Para minha  inesquecível vo´Cacá 

 

Foi lá pelos últimos anos do século XIX, que veio ao mundo uma alma superior , uma criança que se  tornaria uma das mais nobres  mulheres que conheci em minha vida. Nasceu em Caeté , uma cidadezinha histórica, linda, como costumam ser as cidades históricas mineiras. A criança foi batizada como Maria do Carmo em devoção a Nossa Senhora do Carmo.  Chegou como viveu e como partiu , amando e inspirando AMOR, o mais nobre dos sentimentos , como assinala São Paulo , em sua Carta aos Corintos. O parto foi feito por  sua avó, da mesma forma que o parto de sua mãe fora feito por sua bisavó ,  e assim por diante. 

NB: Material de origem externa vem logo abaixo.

Lemma no_panic_io {A} c (f : IO World A) : no_panic (io c f).
Proof. intros s p. unfold io. by destruct (f (st_world s)) as [[a|e] w]. Qed.
Lemma no_panic_ask {A} (f : World -> A) : no_panic (ask f).
Proof. done. Qed.
Lemma no_panic_draw {A} (f : World -> A * World) : no_panic (draw f).
Proof. intros s p. unfold draw. by destruct (f (st_world s)). Qed.
Lemma no_panic_now : no_panic now.
Proof. apply no_panic_draw. Qed.
Lemma no_panic_upd_params f : no_panic (upd_params f).
Proof. done. Qed.
Lemma no_panic_upd_status f : no_panic (upd_status f).
Proof. done. Qed.
End CallRules.

#[export] Hint Resolve emits_ask emits_draw emits_now keeps_ask no_panic_io no_panic_ask
  no_panic_draw no_panic_now no_panic_upd_params no_panic_upd_status : go.
#[export] Hint Extern 1 (emits _ (io _ _)) => apply emits_io; intros []; try done : go.
#[export] Hint Extern 1 (keeps _ (io _ _)) => apply keeps_io; intros; reflexivity : go.
#[export] Hint Extern 1 (keeps _ (draw _)) => apply keeps_draw; intros; reflexivity : go.
#[export] Hint Extern 1 (keeps _ now) => apply keeps_now; intros; reflexivity : go.
#[export] Hint Extern 1 (keeps _ (upd_params _)) => apply keeps_modify; intros; reflexivity : go.
#[export] Hint Extern 1 (keeps _ (upd_status _)) => apply keeps_modify; intros; reflexivity : go.
#[export] Hint Extern 1 (emits _ (upd_params _)) => apply emits_modify : go.
#[export] Hint Extern 1 (emits _ (upd_status _)) => apply emits_modify : go.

Cacá , como era conhecida, era uma linda criança de cabelos loiros ,  rostinho e traços arredondados. Nasceu na fazendo de um certo Bernardo. E ali , havia um regime feudal , com um senhor Suserano, um representante da Igreja, que exercia a função importante de manter na humildade o resto daquela sociedade medieval. Nada questionavam , porque , afinal ,  esta era uma   regra de Deus. que um padre, cuidadosamente, lhes incutira na cabeça durante séculos. Sempre fora assim,  e assim seria pelo resto dos tempos. Seus antepassados haviam vivido assim,  e assim viveriam  seus filhos, netos e bisnetos . Não havia neles nenhuma  revolta ou desejo de progresso. 

Ela tinha cerca de quinze anos quando lhe foi apresentado em pretendente. Chamava-se Valentim. Era alto, magro, de olhos azuis. Mas não era somente um pretendente, era já seu noivo. Naquela sociedade patriarcal, não havia lugar para desejos ou paixões. Eram jovens, e deveriam procriar, afinal era  função do homem fecundar e da  mulher parir. E foi assim que Maria do Carmo casou-se com Valentim dos Reis. A casa, tão humilde quanto a anterior, parecia-lhe maior, já que tinha menos habitantes, e por que não , linda. Não cansava de cuidá-la, de enfeitar com seu parco enxoval, feito por ela, pela mãe e tias. O chão de terra batida era respingado com água e varrido cuidadosamente com a vassoura feita de ramos de árvore. Cerca de dez horas , quem passasse pela estrada defronte à casinha podia sentir o cheiro gostoso de alho frito na gordura de porco. E se fosse um conhecido, e pedisse um prato, ela o convidaria a entrar e almoçar. Se fosse um desconhecido também comeria, mas não seria convidado a entrar , já que se tratava de uma senhora casada.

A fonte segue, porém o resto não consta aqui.